(** X4: [search_company_info] returns the empty string exactly when it
    showed an error message: a search that succeeds never yields the empty
    string, so the caller's emptiness test tells failure apart. *)
Theorem empty_digest_means_error (w : world) (company_name job_role : string) :
  result (search_company_info py_str (serper_key w) company_name job_role) w
  = Returned EmptyString
  <-> filter is_error
        (trace (search_company_info py_str (serper_key w) company_name job_role) w)
      <> [].
Proof.
  unfold result, trace.
  destruct (search_cases w company_name job_role)
    as [[msg ->] | [-> | [(items & Hne & _ & _ & ->) | [e ->]]]]; simpl.
  - split; [discriminate | reflexivity].
  - split; [discriminate | congruence].
  - split; [| congruence]. intros H. exfalso.
    destruct items as [|item items]; [congruence |].
    injection H as H. revert H.
    apply (concat_head_nonempty nl (bullet_line py_str item)
             (map (bullet_line py_str) items)).
    discriminate.
  - split; [discriminate | congruence].
Qed.

(** X5: whatever the provider answers, a digest that [search_company_info]
    returns is the empty string, the sentinel, or between one and six
    bullet lines joined by newlines, each built from a result object. *)
Theorem digest_forms (w : world) (company_name job_role facts : string) :
  result (search_company_info py_str (serper_key w) company_name job_role) w
  = Returned facts ->
  facts = EmptyString
  \/ facts = "No relevant info found."
  \/ exists items,
       (1 <= List.length items <= 6)%nat
       /\ Forall is_object items
       /\ facts = String.concat nl (map (bullet_line py_str) items).
Proof.
  unfold result.
  destruct (search_cases w company_name job_role)
    as [[msg ->] | [-> | [(items & Hne & Hlen & Hobj & ->) | [e ->]]]]; simpl;
    intros H; try discriminate; injection H as <-; auto.
  right. right. exists items. repeat split; try assumption.
  destruct items; [congruence | simpl; lia].
Qed.

(** X6: a search that finds nothing is no failure: the sentinel is shown
    under "Web Insights" and one completion request is sent, whose prompt
    carries the sentinel as the facts. *)
Theorem no_results_still_generates (w : world) (d : list (string * pyval)) :
  request w ->
  search_answer_body w (company_of w) (role_of w) (inr (PDict d)) ->
  dict_lookup d "organic" = None
  \/ (exists results,
        dict_lookup d "organic" = Some results /\ truthy results = false) ->
  let prompt :=
    build_prompt (company_of w) (role_of w) "No relevant info found." in
  In (StMarkdown "No relevant info found.") (trace (app py_str) w)
  /\ filter is_completion (trace (app py_str) w) = [completion_event w prompt]
  /\ Substring "No relevant info found." prompt.
Proof.
  intros Hreq Hbody Hd prompt.
  assert (Hrun : search_company_info py_str (serper_key w)
                   (company_of w) (role_of w) w
                 = ([search_event w (company_of w) (role_of w)],
                    Returned "No relevant info found.")).
  { rewrite (search_object_run w _ _ d Hbody).
    destruct Hd as [-> | (results & -> & Ht)]; cbv zeta;
      [reflexivity | now rewrite Ht]. }
  destruct (generate_returns w (company_of w) (role_of w)
              "No relevant info found.") as (tg & text & Hg & Htg).
  unfold trace. rewrite (request_run py_str w Hreq), Hrun, Hg.
  split; [| split; [| apply prompt_contains]].
  - simpl. auto 20.
  - destruct Htg as [-> | (msg & -> & ->)]; try (destruct (is_empty text));
      reflexivity.
Qed.

(** X7: a completion that has no choice, or whose first choice has no
    content, is handled as a failure: the [IndexError] or [AttributeError]
    is caught, its text is shown after "Error generating guide", and the
    guide is the empty string. *)
Theorem malformed_completion_is_failure (w : world)
    (company_name job_role facts : string) (completion : chat_completion) :
  let prompt := build_prompt company_name job_role facts in
  completion_answer w prompt = CreateReturns completion ->
  match choices completion with
  | [] => True
  | choice :: _ => content (message choice) = None
  end ->
  generate_interview_guide (groq_key w) company_name job_role facts w
  = ([completion_event w prompt;
      StError ("⚠️ Error generating guide: "
               ++ match choices completion with
                  | [] => "list index out of range"
                  | _ :: _ => "'NoneType' object has no attribute 'strip'"
                  end)],
     Returned EmptyString).
Proof.
  intros prompt Hc Hbad. rewrite generate_run. cbv zeta. fold prompt.
  rewrite Hc. destruct (choices completion) as [|choice rest];
    [reflexivity |].
  now rewrite Hbad.
Qed.

(** X8: whatever the completion provider does, [generate_interview_guide]
    returns: it never raises and never stops the page.  It sends exactly one
    completion request and shows at most one message, an error, in which
    case the guide is the empty string. *)
Theorem generate_always_returns (w : world)
    (company_name job_role facts : string) :
  exists text errors,
    generate_interview_guide (groq_key w) company_name job_role facts w
    = (completion_event w (build_prompt company_name job_role facts)
         :: map StError errors,
       Returned text)
    /\ (List.length errors <= 1)%nat
    /\ (errors <> [] -> text = EmptyString).
Proof.
  destruct (generate_returns w company_name job_role facts)
    as (t & text & Hg & [-> | (msg & -> & ->)]).
  - exists text, []. rewrite Hg. repeat split; [simpl; lia | congruence].
  - exists EmptyString, [msg]. rewrite Hg. repeat split. simpl. lia.
Qed.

Task details> Copy each entry exactly, with nothing added or dropped.

Reply to the exercise>
(** X4: [search_company_info] returns the empty string exactly when it
    showed an error message: a search that succeeds never yields the empty
    string, so the caller's emptiness test tells failure apart. *)
Theorem empty_digest_means_error (w : world) (company_name job_role : string) :
  result (search_company_info py_str (serper_key w) company_name job_role) w
  = Returned EmptyString
  <-> filter is_error
        (trace (search_company_info py_str (serper_key w) company_name job_role) w)
      <> [].
Proof.
  unfold result, trace.
  destruct (search_cases w company_name job_role)
    as [[msg ->] | [-> | [(items & Hne & _ & _ & ->) | [e ->]]]]; simpl.
  - split; [discriminate | reflexivity].
  - split; [discriminate | congruence].
  - split; [| congruence]. intros H. exfalso.
    destruct items as [|item items]; [congruence |].
    injection H as H. revert H.
    apply (concat_head_nonempty nl (bullet_line py_str item)
             (map (bullet_line py_str) items)).
    discriminate.
  - split; [discriminate | congruence].
Qed.

(** X5: whatever the provider answers, a digest that [search_company_info]
    returns is the empty string, the sentinel, or between one and six
    bullet lines joined by newlines, each built from a result object. *)
Theorem digest_forms (w : world) (company_name job_role facts : string) :
  result (search_company_info py_str (serper_key w) company_name job_role) w
  = Returned facts ->
  facts = EmptyString
  \/ facts = "No relevant info found."
  \/ exists items,
       (1 <= List.length items <= 6)%nat
       /\ Forall is_object items
       /\ facts = String.concat nl (map (bullet_line py_str) items).
Proof.
  unfold result.
  destruct (search_cases w company_name job_role)
    as [[msg ->] | [-> | [(items & Hne & Hlen & Hobj & ->) | [e ->]]]]; simpl;
    intros H; try discriminate; injection H as <-; auto.
  right. right. exists items. repeat split; try assumption.
  destruct items; [congruence | simpl; lia].
Qed.

(** X6: a search that finds nothing is no failure: the sentinel is shown
    under "Web Insights" and one completion request is sent, whose prompt
    carries the sentinel as the facts. *)
Theorem no_results_still_generates (w : world) (d : list (string * pyval)) :
  request w ->
  search_answer_body w (company_of w) (role_of w) (inr (PDict d)) ->
  dict_lookup d "organic" = None
  \/ (exists results,
        dict_lookup d "organic" = Some results /\ truthy results = false) ->
  let prompt :=
    build_prompt (company_of w) (role_of w) "No relevant info found." in
  In (StMarkdown "No relevant info found.") (trace (app py_str) w)
  /\ filter is_completion (trace (app py_str) w) = [completion_event w prompt]
  /\ Substring "No relevant info found." prompt.
Proof.
  intros Hreq Hbody Hd prompt.
  assert (Hrun : search_company_info py_str (serper_key w)
                   (company_of w) (role_of w) w
                 = ([search_event w (company_of w) (role_of w)],
                    Returned "No relevant info found.")).
  { rewrite (search_object_run w _ _ d Hbody).
    destruct Hd as [-> | (results & -> & Ht)]; cbv zeta;
      [reflexivity | now rewrite Ht]. }
  destruct (generate_returns w (company_of w) (role_of w)
              "No relevant info found.") as (tg & text & Hg & Htg).
  unfold trace. rewrite (request_run py_str w Hreq), Hrun, Hg.
  split; [| split; [| apply prompt_contains]].
  - simpl. auto 20.
  - destruct Htg as [-> | (msg & -> & ->)]; try (destruct (is_empty text));
      reflexivity.
Qed.

(** X7: a completion that has no choice, or whose first choice has no
    content, is handled as a failure: the [IndexError] or [AttributeError]
    is caught, its text is shown after "Error generating guide", and the
    guide is the empty string. *)
Theorem malformed_completion_is_failure (w : world)
    (company_name job_role facts : string) (completion : chat_completion) :
  let prompt := build_prompt company_name job_role facts in
  completion_answer w prompt = CreateReturns completion ->
  match choices completion with
  | [] => True
  | choice :: _ => content (message choice) = None
  end ->
  generate_interview_guide (groq_key w) company_name job_role facts w
  = ([completion_event w prompt;
      StError ("⚠️ Error generating guide: "
               ++ match choices completion with
                  | [] => "list index out of range"
                  | _ :: _ => "'NoneType' object has no attribute 'strip'"
                  end)],
     Returned EmptyString).
Proof.
  intros prompt Hc Hbad. rewrite generate_run. cbv zeta. fold prompt.
  rewrite Hc. destruct (choices completion) as [|choice rest];
    [reflexivity |].
  now rewrite Hbad.
Qed.

(** X8: whatever the completion provider does, [generate_interview_guide]
    returns: it never raises and never stops the page.  It sends exactly one
    completion request and shows at most one message, an error, in which
    case the guide is the empty string. *)
Theorem generate_always_returns (w : world)
    (company_name job_role facts : string) :
  exists text errors,
    generate_interview_guide (groq_key w) company_name job_role facts w
    = (completion_event w (build_prompt company_name job_role facts)
         :: map StError errors,
       Returned text)
    /\ (List.length errors <= 1)%nat
    /\ (errors <> [] -> text = EmptyString).
Proof.
  destruct (generate_returns w company_name job_role facts)
    as (t & text & Hg & [-> | (msg & -> & ->)]).
  - exists text, []. rewrite Hg. repeat split; [simpl; lia | congruence].
  - exists EmptyString, [msg]. rewrite Hg. repeat split. simpl. lia.
Qed.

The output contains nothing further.